Travel Friends – Always Remembered
We kept in touch loosely as is often the case with travel friends. A few chat sessions here and there, a post on the other’s wall, but I always remembered him fondly and liked to hear what he was up to. The last few years it seemed like he had been travelling a lot and I hoped that one day our paths would cross once again along the road.
Unfortunately, there will be no one day. I learned that Ulli had a heart attack and passed away a few weeks ago.
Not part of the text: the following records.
(* ===== verification/Ecmult.v ===== *)
(** Multiplication [na * A + ng * G], [ecmult.h] and [ecmult_impl.h] without
    the endomorphism, over any field and scalar representation. *)

From Stdlib Require Import ZArith Lia List Bool.
From S2P Require Import Prelude Limbs Fp FieldSpec FieldGen Group ScalarSpec ScalarGen.
Import ListNotations.
Open Scope Z_scope.

Definition WINDOW_A : Z := 5.
Definition WINDOW_G : Z := 16.

Definition ECMULT_TABLE_SIZE (w : Z) : nat := Z.to_nat (1 << (w - 2)).

Section Code.
Context {I : FieldImpl} {J : ScalarImpl}.

(** * Tables of odd multiples *)

(** [for (i = 1; i < n; i++)], with [k] iterations left. *)
Fixpoint odd_multiples_loop (prej : list gej) (zr : list fe) (d_ge : ge) (i k : nat) : list gej * list fe :=
  match k with
  | O => (prej, zr)
  | S k' =>
      let '(p, z) := secp256k1_gej_add_ge_var (nth_gej prej i) (nth_gej prej (i - 1)) d_ge (Some (nth_fe zr i)) in
      let zri := match z with Some v => v | None => nth_fe zr i end in
      odd_multiples_loop (upd i p prej) (upd i zri zr) d_ge (S i) k'
  end.

(** [prej] and [zr] are the arrays before the call, of length [n]. *)
Definition secp256k1_ecmult_odd_multiples_table (n : nat) (prej : list gej) (zr : list fe) (a : gej)
    : list gej * list fe :=
  let d := fst (secp256k1_gej_double_var gej_clear_val a None) in
  let d_ge := Ge (gej_x d) (gej_y d) 0 in
  let a_ge := secp256k1_ge_set_gej_zinv a (gej_z d) in
  let prej := upd 0 (Gej (ge_x a_ge) (ge_y a_ge) (gej_z a) 0) prej in
  let zr := upd 0 (gej_z d) zr in
  let '(prej, zr) := odd_multiples_loop prej zr d_ge 1 (n - 1) in
  let last := nth_gej prej (n - 1) in
  (upd (n - 1) (Gej (gej_x last) (gej_y last) (fe_mul (gej_z last) (gej_z d)) (gej_infinity last)) prej, zr).

(** Local and freshly allocated arrays are written before they are read; the
    model starts them cleared. *)
Definition new_gej (n : nat) : list gej := repeat gej_clear_val n.
Definition new_ge (n : nat) : list ge := repeat secp256k1_ge_clear n.
Definition new_fe (n : nat) : list fe := repeat fe_clear n.

(** Returns [pre] and [globalz]. *)
Definition secp256k1_ecmult_odd_multiples_table_globalz_windowa (a : gej) : list ge * fe :=
  let n := ECMULT_TABLE_SIZE WINDOW_A in
  let '(prej, zr) := secp256k1_ecmult_odd_multiples_table n (new_gej n) (new_fe n) a in
  secp256k1_ge_globalz_set_table_gej n (new_ge n) fe_clear prej zr.

Definition secp256k1_ecmult_odd_multiples_table_storage_var (n : nat) (a : gej) : list ge_storage :=
  let '(prej, zr) := secp256k1_ecmult_odd_multiples_table n (new_gej n) (new_fe n) a in
  let prea := secp256k1_ge_set_table_gej_var (new_ge n) prej zr in
  map secp256k1_ge_to_storage prea.

Definition ECMULT_TABLE_GET_GE (pre : list ge) (n : Z) : ge :=
  if n >? 0 then nth_ge pre (Z.to_nat ((n - 1) / 2))
  else secp256k1_ge_neg (nth_ge pre (Z.to_nat ((- n - 1) / 2))).

Definition ECMULT_TABLE_GET_GE_STORAGE (pre : list ge_storage) (n : Z) : ge :=
  if n >? 0 then secp256k1_ge_from_storage (nth_ges pre (Z.to_nat ((n - 1) / 2)))
  else secp256k1_ge_neg (secp256k1_ge_from_storage (nth_ges pre (Z.to_nat ((- n - 1) / 2)))).

(** * The context *)

Record ecmult_context : Type := EcmultContext { pre_g : option (list ge_storage) }.

Definition secp256k1_ecmult_context_init : ecmult_context := EcmultContext None.

Definition secp256k1_ecmult_context_build (ctx : ecmult_context) : ecmult_context :=
  match pre_g ctx with
  | Some _ => ctx
  | None =>
      let gj := secp256k1_gej_set_ge secp256k1_ge_const_g in
      EcmultContext (Some (secp256k1_ecmult_odd_multiples_table_storage_var (ECMULT_TABLE_SIZE WINDOW_G) gj))
  end.

Definition secp256k1_ecmult_context_clone (src : ecmult_context) : ecmult_context :=
  match pre_g src with
  | None => EcmultContext None
  | Some t => EcmultContext (Some t)
  end.

Definition secp256k1_ecmult_context_is_built (ctx : ecmult_context) : Z :=
  match pre_g ctx with
  | Some _ => 1
  | None => 0
  end.

Definition secp256k1_ecmult_context_clear (ctx : ecmult_context) : ecmult_context :=
  secp256k1_ecmult_context_init.

(** * wNAF *)

(** [while (bit < len)]; every iteration advances [bit], so [len] iterations
    are enough. *)
Fixpoint wnaf_loop (fuel : nat) (s : scalar) (len w sign : Z) (wnaf : list Z) (bit carry last_set_bit : Z)
    : list Z * Z :=
  match fuel with
  | O => (wnaf, last_set_bit)
  | S fuel' =>
      if bit <? len then
        if sc_get_bits s bit 1 =? carry then wnaf_loop fuel' s len w sign wnaf (bit + 1) carry last_set_bit
        else
          let now := w in
          let now := if now >? len - bit then len - bit else now in
          let word := sc_get_bits_var s bit now + carry in
          let carry := (word >> (w - 1)) .& 1 in
          let word := word - (carry << w) in
          let wnaf := upd (Z.to_nat bit) (sign * word) wnaf in
          wnaf_loop fuel' s len w sign wnaf (bit + now) carry bit
      else (wnaf, last_set_bit)
  end.

(** Returns the digits and the number of set ones. *)
Definition secp256k1_ecmult_wnaf (len : Z) (a : scalar) (w : Z) : list Z * Z :=
  let s := a in
  let wnaf := repeat 0 (Z.to_nat len) in
  let neg := z2b (sc_get_bits s 255 1) in
  let s := if neg then sc_negate s else s in
  let sign := if neg then -1 else 1 in
  let '(wnaf, last_set_bit) := wnaf_loop (Z.to_nat len) s len w sign wnaf 0 0 (-1) in
  (wnaf, last_set_bit + 1).

(** * Multiplication *)

(** [if (i < bits && (n = wnaf[i]))]: add the entry for the digit. *)
Definition add_table (pre : list ge) (wnaf : list Z) (bits : Z) (i : nat) (r : gej) : gej :=
  let n := wnaf.[i] in
  if (Z.of_nat i <? bits) && z2b n
  then fst (secp256k1_gej_add_ge_var r r (ECMULT_TABLE_GET_GE pre n) None) else r.

Definition add_table_storage (pre : list ge_storage) (Zr : fe) (wnaf : list Z) (bits : Z) (i : nat) (r : gej) : gej :=
  let n := wnaf.[i] in
  if (Z.of_nat i <? bits) && z2b n
  then secp256k1_gej_add_zinv_var r r (ECMULT_TABLE_GET_GE_STORAGE pre n) Zr else r.

(** One iteration of the main loop, at position [i]. *)
Definition ecmult_step (pre_a : list ge) (Zr : fe) (pre_g : list ge_storage) (wnaf_na : list Z) (bits_na : Z)
    (wnaf_ng : list Z) (bits_ng : Z) (r : gej) (i : nat) : gej :=
  let r := fst (secp256k1_gej_double_var r r None) in
  let r := add_table pre_a wnaf_na bits_na i r in
  add_table_storage pre_g Zr wnaf_ng bits_ng i r.

(** [for (i = bits - 1; i >= 0; i--)]. *)
Fixpoint ecmult_loop (pre_a : list ge) (Zr : fe) (pre_g : list ge_storage) (wnaf_na : list Z) (bits_na : Z)
    (wnaf_ng : list Z) (bits_ng : Z) (r : gej) (i : nat) : gej :=
  match i with
  | O => r
  | S j =>
      let r := ecmult_step pre_a Zr pre_g wnaf_na bits_na wnaf_ng bits_ng r j in
      ecmult_loop pre_a Zr pre_g wnaf_na bits_na wnaf_ng bits_ng r j
  end.

Definition secp256k1_ecmult (pre_g : list ge_storage) (a : gej) (na ng : scalar) : gej :=
  let '(wnaf_na, bits_na) := secp256k1_ecmult_wnaf 256 na WINDOW_A in
  let bits := bits_na in
  let '(pre_a, Zr) := secp256k1_ecmult_odd_multiples_table_globalz_windowa a in
  let '(wnaf_ng, bits_ng) := secp256k1_ecmult_wnaf 256 ng WINDOW_G in
  let bits := if bits_ng >? bits then bits_ng else bits in
  let r := secp256k1_gej_set_infinity in
  let r := ecmult_loop pre_a Zr pre_g wnaf_na bits_na wnaf_ng bits_ng r (Z.to_nat bits) in
  if negb (z2b (gej_infinity r))
  then Gej (gej_x r) (gej_y r) (fe_mul (gej_z r) Zr) (gej_infinity r)
  else r.
End Code.
(* ===== verification/EcmultWnaf.v ===== *)
(** The digits of [secp256k1_ecmult_wnaf]: their sum, their range and the
    count that is returned. *)

From Stdlib Require Import ZArith Lia List Bool.
From S2P Require Import Prelude Limbs Primes Fp FieldSpec FieldGen Group ScalarSpec ScalarGen Ecmult.
Import ListNotations.
Open Scope Z_scope.

(** The sum of [l[i] * 2^i], for signed digits. *)
Definition digits_sum (l : list Z) : Z := limbs_val 1 l.

Lemma digits_sum_upd i v : forall l, (i < length l)%nat ->
  digits_sum (upd i v l) = digits_sum l + (v - nth i l 0) * 2 ^ Z.of_nat i.
Proof.
  unfold digits_sum. induction i as [| i IH]; intros [| h t] Hi; cbn [length] in Hi; try lia; cbn [upd limbs_val nth].
  - rewrite Z.pow_0_r. lia.
  - rewrite IH by lia. rewrite Nat2Z.inj_succ, Z.pow_succ_r by lia. change (2 ^ 1) with 2. lia.
Qed.

Lemma digits_sum_repeat n : digits_sum (repeat 0 n) = 0.
Proof. unfold digits_sum. induction n as [| n IH]; cbn [repeat limbs_val]; [reflexivity |]. rewrite IH. lia. Qed.

Lemma nth_repeat_0 n i : nth i (repeat 0 n) 0 = 0.
Proof. revert i. induction n as [| n IH]; intros [| i]; cbn [repeat nth]; auto. Qed.

(** A digit of width [w]: zero, or odd and below [2^(w-1)] in absolute value. *)
Definition wnaf_digit (w d : Z) : Prop := d = 0 \/ (d mod 2 = 1 /\ Z.abs d < 2 ^ (w - 1)).

Section Wnaf.
Context {J : ScalarImpl} {L : ScalarLaws J}.
Variables (s : scalar) (len w sign : Z).
Hypothesis Hs : sok s.
Hypothesis Hlen : 0 < len <= 256.
Hypothesis Hw : 2 <= w < 32.
Hypothesis Hsign : sign = 1 \/ sign = -1.
Hypothesis Hsmall : sv s < 2 ^ (len - 1).

Lemma sv_nonneg : 0 <= sv s.
Proof. apply sv_range, Hs. Qed.

Lemma low_bits bit k : 0 <= bit -> 0 <= k ->
  sv s mod 2 ^ (bit + k) = sv s mod 2 ^ bit + 2 ^ bit * ((sv s / 2 ^ bit) mod 2 ^ k).
Proof. intros Hb Hk. rewrite Z.pow_add_r by lia. apply Z.rem_mul_r; lia. Qed.

Record wnaf_inv (wnaf : list Z) (bit carry last : Z) : Prop := {
  inv_len : length wnaf = Z.to_nat len;
  inv_bit : 0 <= bit <= len;
  inv_carry : 0 <= carry <= 1;
  inv_sum : digits_sum wnaf = sign * (sv s mod 2 ^ bit - carry * 2 ^ bit);
  inv_zero : forall i, bit <= Z.of_nat i -> nth i wnaf 0 = 0;
  inv_digit : forall i, wnaf_digit w (nth i wnaf 0);
  inv_last : -1 <= last < bit /\ forall i, last < Z.of_nat i -> nth i wnaf 0 = 0;
  inv_top : bit = len -> carry = 0;
  inv_end : forall i, nth i wnaf 0 <> 0 -> Z.of_nat i + w <= bit \/ bit = len;
  inv_gap : forall i j, (i < j)%nat -> nth i wnaf 0 <> 0 -> nth j wnaf 0 <> 0 -> Z.of_nat i + w <= Z.of_nat j
}.

Lemma wnaf_skip wnaf bit carry last : bit < len -> sc_get_bits s bit 1 = carry ->
  wnaf_inv wnaf bit carry last -> wnaf_inv wnaf (bit + 1) carry last.
Proof.
  intros Hb E V. destruct V as [V1 V2 V3 V4 V5 V6 [V7 V8] V9 V10 V11].
  rewrite sc_get_bits_ok in E; try assumption; try lia; [| now replace (bit + 1 - 1) with bit by lia].
  pose proof (low_bits bit 1 ltac:(lia) ltac:(lia)) as Lb. rewrite E in Lb.
  pose proof (Z.pow_succ_r 2 bit ltac:(lia)) as P2. replace (Z.succ bit) with (bit + 1) in P2 by lia.
  constructor; [assumption | lia | assumption | rewrite V4, Lb, P2; ring | | assumption | split; [lia | exact V8] | | | assumption].
  - intros i Hi. apply V5. lia.
  - intros T. assert (bit = len - 1) by lia. subst bit.
    rewrite Z.div_small in E by (pose proof sv_nonneg; lia). now rewrite <- E.
  - intros i Hi. destruct (V10 i Hi); lia.
Qed.

(** The word read at [bit]: odd after the carry is added, and split into a
    digit and the next carry. *)
Lemma wnaf_word bit carry now : 0 <= bit < len -> 0 <= carry <= 1 -> now = Z.min w (len - bit) ->
  sc_get_bits s bit 1 <> carry ->
  let v := (sv s / 2 ^ bit) mod 2 ^ now in let word := v + carry in
  let c' := (word >> (w - 1)) .& 1 in let d := word - (c' << w) in
  sc_get_bits_var s bit now = v /\ 0 <= c' <= 1 /\ d mod 2 = 1 /\ Z.abs d < 2 ^ (w - 1) /\
  (now < w -> c' = 0) /\ (bit + now = len -> c' = 0) /\ d = v + carry - c' * 2 ^ w.
Proof.
  intros Hb Hc Hn Hne v word c' d. pose proof sv_nonneg as Hp.
  rewrite sc_get_bits_ok in Hne; try assumption; try lia; [| now replace (bit + 1 - 1) with bit by lia].
  assert (Hv : 0 <= v < 2 ^ now) by (apply Z.mod_pos_bound; lia).
  assert (P1 : 2 ^ now = 2 * 2 ^ (now - 1)) by (rewrite <- Z.pow_succ_r by lia; f_equal; lia).
  assert (Pw : 2 ^ w = 2 * 2 ^ (w - 1)) by (rewrite <- Z.pow_succ_r by lia; f_equal; lia).
  assert (Pn : 2 ^ now <= 2 ^ w) by (apply Z.pow_le_mono_r; lia).
  assert (Hm : v mod 2 = (sv s / 2 ^ bit) mod 2).
  { unfold v. rewrite P1. apply Z.mod_mod_divide. exists (2 ^ (now - 1)). lia. }
  rewrite Z.pow_1_r in Hne. pose proof (Z.mod_pos_bound (sv s / 2 ^ bit) 2 ltac:(lia)) as Hbit.
  pose proof (Z.div_mod v 2 ltac:(lia)) as Dv.
  assert (Hwd : 0 < word < 2 ^ now /\ word mod 2 = 1).
  { unfold word. assert (carry = 1 - v mod 2) by lia.
    split; [lia |]. symmetry. apply (mod_of_reduced _ _ (v / 2)); lia. }
  destruct Hwd as [Hwd Hodd].
  assert (Ec : c' = word / 2 ^ (w - 1)).
  { change (Z.land (word >> (w - 1)) (Z.ones 1) = word / 2 ^ (w - 1)).
    rewrite Z.land_ones, Z.shiftr_div_pow2 by lia. apply Z.mod_small. split; [apply Z.div_pos; lia | apply Z.div_lt_upper_bound; lia]. }
  pose proof (Z.div_mod word (2 ^ (w - 1)) ltac:(lia)) as Dw.
  pose proof (Z.mod_pos_bound word (2 ^ (w - 1)) ltac:(lia)) as Bw.
  assert (Bc : 0 <= c' <= 1).
  { rewrite Ec. split; [apply Z.div_pos; lia |]. apply Z.lt_succ_r, Z.div_lt_upper_bound; lia. }
  assert (Ed : d = v + carry - c' * 2 ^ w) by (unfold d, word; rewrite Z.shiftl_mul_pow2 by lia; reflexivity).
  assert (Pw2 : 2 ^ (w - 1) = 2 * 2 ^ (w - 2)) by (rewrite <- Z.pow_succ_r by lia; f_equal; lia).
  split; [unfold v; apply sc_get_bits_var_ok; try assumption; lia |]. split; [exact Bc |].
  split; [| split; [| split; [| split]]].
  - rewrite Ed. fold word. rewrite <- Hodd. apply (mod_eq_of _ _ (- c' * 2 ^ (w - 1))); lia.
  - rewrite Ed. fold word. rewrite <- Ec in Dw.
    assert (word mod 2 ^ (w - 1) <> 0).
    { intros Z. rewrite Z, Pw2 in Dw. rewrite Dw in Hodd.
      replace (2 * 2 ^ (w - 2) * c' + 0) with (2 ^ (w - 2) * c' * 2) in Hodd by ring. now rewrite Z.mod_mul in Hodd by lia. }
    assert (c' = 0 \/ c' = 1) as [C | C] by lia; rewrite C in *; lia.
  - intros Hlt. assert (2 ^ now <= 2 ^ (w - 1)) by (apply Z.pow_le_mono_r; lia).
    rewrite Ec. apply Z.div_small. lia.
  - intros Hend. destruct (Z.lt_ge_cases now w) as [Hlt | Hge].
    + assert (2 ^ now <= 2 ^ (w - 1)) by (apply Z.pow_le_mono_r; lia). rewrite Ec. apply Z.div_small. lia.
    + assert (now = w) as -> by lia. rewrite Ec. apply Z.div_small.
      assert (sv s / 2 ^ bit < 2 ^ (w - 1)).
      { apply Z.div_lt_upper_bound; [lia |]. rewrite <- Z.pow_add_r by lia. replace (bit + (w - 1)) with (len - 1) by lia. exact Hsmall. }
      assert (v <= sv s / 2 ^ bit) by (apply Z.mod_le; [apply Z.div_pos; lia | lia]).
      unfold word in *. split; [lia |]. destruct (Z.eq_dec carry 1); [| lia].
      assert (v mod 2 = 0) by lia. lia.
  - exact Ed.
Qed.

Lemma wnaf_set wnaf bit carry last now d c' : 0 <= bit < len -> 0 < now <= len - bit ->
  now = w \/ c' = 0 /\ bit + now = len -> 0 <= c' <= 1 -> d mod 2 = 1 -> Z.abs d < 2 ^ (w - 1) ->
  (bit + now = len -> c' = 0) -> d = (sv s / 2 ^ bit) mod 2 ^ now + carry - c' * 2 ^ w ->
  wnaf_inv wnaf bit carry last -> wnaf_inv (upd (Z.to_nat bit) (sign * d) wnaf) (bit + now) c' bit.
Proof.
  intros Hb Hnow Hcase Hc' Hodd Habs Htop Ed V. destruct V as [V1 V2 V3 V4 V5 V6 [V7 V8] V9 V10 V11].
  pose proof (low_bits bit now ltac:(lia) ltac:(lia)) as Lb.
  assert (Hne : forall i, i <> Z.to_nat bit -> nth i (upd (Z.to_nat bit) (sign * d) wnaf) 0 = nth i wnaf 0)
    by (intros; apply nth_upd_neq; congruence).
  constructor.
  - now rewrite length_upd.
  - lia.
  - lia.
  - rewrite digits_sum_upd by lia. rewrite V4, V5, Lb, Z2Nat.id, Z.pow_add_r by lia.
    destruct Hcase as [-> | [-> _]]; rewrite Ed; ring.
  - intros i Hi. rewrite Hne by lia. apply V5. lia.
  - intros i. destruct (Nat.eq_dec i (Z.to_nat bit)) as [-> | Hi]; [| rewrite Hne by assumption; apply V6].
    rewrite nth_upd_eq by lia. right. split; [| destruct Hsign as [-> | ->]; lia].
    destruct Hsign as [-> | ->]; [now rewrite Z.mul_1_l |].
    rewrite <- Hodd. apply (mod_eq_of _ _ (- d)); lia.
  - split; [lia |]. intros i Hi. rewrite Hne by lia. apply V5. lia.
  - exact Htop.
  - intros i Hi. destruct (Nat.eq_dec i (Z.to_nat bit)) as [-> | N]; [lia |].
    rewrite Hne in Hi by exact N. destruct (V10 i Hi); lia.
  - intros i j Hij Hi Hj. destruct (Nat.eq_dec i (Z.to_nat bit)) as [-> | Ni].
    + rewrite Hne in Hj by lia. now rewrite V5 in Hj by lia.
    + rewrite Hne in Hi by exact Ni. destruct (Nat.eq_dec j (Z.to_nat bit)) as [-> | Nj].
      * destruct (V10 i Hi); lia.
      * rewrite Hne in Hj by exact Nj. now apply V11.
Qed.

Lemma wnaf_loop_ok fuel : forall wnaf bit carry last, len - bit <= Z.of_nat fuel ->
  wnaf_inv wnaf bit carry last ->
  let r := wnaf_loop fuel s len w sign wnaf bit carry last in
  wnaf_inv (fst r) len 0 (snd r).
Proof.
  induction fuel as [| fuel IH]; intros wnaf bit carry last Hf V; cbn [wnaf_loop].
  - pose proof (inv_bit _ _ _ _ V). assert (bit = len) by lia. subst bit. cbn [fst snd].
    now rewrite <- (inv_top _ _ _ _ V eq_refl).
  - pose proof (inv_bit _ _ _ _ V) as B. pose proof (inv_carry _ _ _ _ V) as Cr.
    destruct (Z.ltb_spec bit len) as [Hb | Hb].
    2: { assert (bit = len) by lia. subst bit. cbn [fst snd]. now rewrite <- (inv_top _ _ _ _ V eq_refl). }
    destruct (Z.eqb_spec (sc_get_bits s bit 1) carry) as [E | E].
    + apply IH; [lia |]. apply wnaf_skip; assumption.
    + cbv zeta. replace (if w >? len - bit then len - bit else w) with (Z.min w (len - bit)).
      2: { rewrite Z.gtb_ltb. destruct (Z.ltb_spec (len - bit) w); lia. }
      destruct (wnaf_word bit carry _ ltac:(lia) Cr eq_refl E) as (-> & W1 & W2 & W3 & W4 & W5 & W6).
      apply IH; [lia |].
      apply (wnaf_set _ _ carry last (Z.min w (len - bit))); try assumption; try lia.
Qed.
End Wnaf.

(** The integer of least absolute value that the digits stand for. *)
Definition signed (v : Z) : Z := v - (if 2 ^ 255 <=? v then secp_n else 0).

(** [n] and the sum of the digits differ by a multiple of the order: the digits
    are those of [n], or of [n - secp_n] when the top bit of [n] is set. *)
Definition wnaf_ok (len w : Z) (v : Z) (wnaf : list Z) (bits : Z) : Prop :=
  length wnaf = Z.to_nat len /\ 0 <= bits <= len /\
  digits_sum wnaf = signed v /\
  (forall i, wnaf_digit w (nth i wnaf 0)) /\
  (forall i, bits <= Z.of_nat i -> nth i wnaf 0 = 0) /\
  (forall i j, (i < j)%nat -> nth i wnaf 0 <> 0 -> nth j wnaf 0 <> 0 -> Z.of_nat i + w <= Z.of_nat j).

Lemma ecmult_wnaf_ok {J : ScalarImpl} {L : ScalarLaws J} a w len : sok a -> 2 <= w < 32 ->
  0 < len <= 256 -> Z.abs (signed (sv a)) < 2 ^ (len - 1) ->
  wnaf_ok len w (sv a) (fst (secp256k1_ecmult_wnaf len a w)) (snd (secp256k1_ecmult_wnaf len a w)).
Proof.
  intros Ha Hw Hlen Hfit. unfold signed in *. pose proof (sv_range _ Ha) as Ra. pose proof (sc_negate_ok _ Ha) as [Hn1 Hn2].
  assert (E255 : sc_get_bits a 255 1 = b2z (2 ^ 255 <=? sv a)).
  { rewrite sc_get_bits_ok by (assumption || lia || reflexivity).
    assert (secp_n < 2 ^ 256) by reflexivity. pose proof (Z.pow_succ_r 2 255 ltac:(lia)) as P. change (Z.succ 255) with 256 in P.
    destruct (Z.leb_spec (2 ^ 255) (sv a)); cbn [b2z].
    - rewrite <- (Z.div_unique (sv a) (2 ^ 255) 1 (sv a - 2 ^ 255)); [reflexivity | lia | lia].
    - now rewrite Z.div_small by lia. }
  assert (Small : 2 ^ 255 <= sv a -> sv (sc_negate a) = secp_n - sv a /\ 0 < secp_n - sv a).
  { intros Hb. assert (secp_n - 2 ^ 255 < 2 ^ 255) by reflexivity.
    assert (E : sv (sc_negate a) = secp_n - sv a); [| lia].
    rewrite Hn2. symmetry. apply (mod_of_reduced _ _ (-1)); lia. }
  unfold secp256k1_ecmult_wnaf. rewrite E255.
  assert (Run : forall s sign, sok s -> sign = 1 \/ sign = -1 -> sv s < 2 ^ (len - 1) ->
    sign * sv s = sv a - (if 2 ^ 255 <=? sv a then secp_n else 0) ->
    let r := wnaf_loop (Z.to_nat len) s len w sign (repeat 0 (Z.to_nat len)) 0 0 (-1) in
    wnaf_ok len w (sv a) (fst r) (snd r + 1)).
  { intros s sign Hs Hsg Hsm Ev r.
    assert (V : wnaf_inv s len w sign (fst r) len 0 (snd r)).
    { apply wnaf_loop_ok; try assumption; try lia. constructor.
      - now rewrite repeat_length.
      - lia.
      - lia.
      - rewrite digits_sum_repeat, Z.pow_0_r, Z.mod_1_r. lia.
      - intros. apply nth_repeat_0.
      - intros. left. apply nth_repeat_0.
      - split; [lia |]. intros. apply nth_repeat_0.
      - lia.
      - intros i N. now rewrite nth_repeat_0 in N.
      - intros i j _ N. now rewrite nth_repeat_0 in N. }
    destruct V as [V1 V2 V3 V4 V5 V6 [V7 V8] V9 V10 V11].
    split; [exact V1 |]. split; [lia |]. split; [| split; [exact V6 | split; [intros; apply V8; lia | exact V11]]].
    unfold signed. rewrite V4, <- Ev. pose proof (sv_range _ Hs). rewrite Z.mod_small; [ring |].
    assert (2 ^ (len - 1) <= 2 ^ len) by (apply Z.pow_le_mono_r; lia). lia. }
  destruct (Z.leb_spec (2 ^ 255) (sv a)) as [Hb | Hb]; cbn [b2z]; rewrite ?b2z_z2b; cbn [z2b].
  - destruct (Small Hb) as [S1 S2]. specialize (Run (sc_negate a) (-1) Hn1 ltac:(auto) ltac:(lia) ltac:(lia)).
    cbv zeta in Run |- *. destruct (wnaf_loop _ _ _ _ _ _ _ _ _). exact Run.
  - specialize (Run a 1 Ha ltac:(auto) ltac:(lia) ltac:(lia)).
    cbv zeta in Run |- *. destruct (wnaf_loop _ _ _ _ _ _ _ _ _). exact Run.
Qed.

(** 256 digits are always enough. *)
Lemma ecmult_wnaf_256 {J : ScalarImpl} {L : ScalarLaws J} a w : sok a -> 2 <= w < 32 ->
  wnaf_ok 256 w (sv a) (fst (secp256k1_ecmult_wnaf 256 a w)) (snd (secp256k1_ecmult_wnaf 256 a w)).
Proof.
  intros Ha Hw. pose proof (sv_range _ Ha). apply ecmult_wnaf_ok; try assumption; [lia |].
  unfold signed. change (256 - 1) with 255. assert (secp_n - 2 ^ 255 < 2 ^ 255) by reflexivity. destruct (Z.leb_spec (2 ^ 255) (sv a)); lia.
Qed.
His friends expressed shock and disbelief that his light would just go out so unceremoniously, but to me that seemed like exactly Ulli’s style.
I can’t say that I knew Ulli well, or that I was one of his closest friends and confidantes; rather, he only joined me on my journey for a few brief but powerful moments. Yet I do find myself saddened by the news of his passing. He was someone who seemed to live entirely in the moment and who possessed limitless courage, for better or for worse. His drive to make the world a better place was infectious, and his ability to flounce cultural expectations and carve his own path through life, admirable. I’m sad that we’ll never get our one day reunion, but I know he wouldn’t want any of us to dwell on his passing for too long. He would want us out there living boldly and following our hearts to live the life that feels right, just as he always did.
The friends we meet when travelling may only pass through our lives for a short time, but those brief encounters can have a deep impact. I will always cherish those moments that I had the privilege of spending with Ulli and remember his carefree spirit. But I won’t rue our never to be reunion, I’ll just be glad that we met in the first place and will keep my heart and mind open to the people I meet along the way. That is the Zen way, and that was Ulli’s way.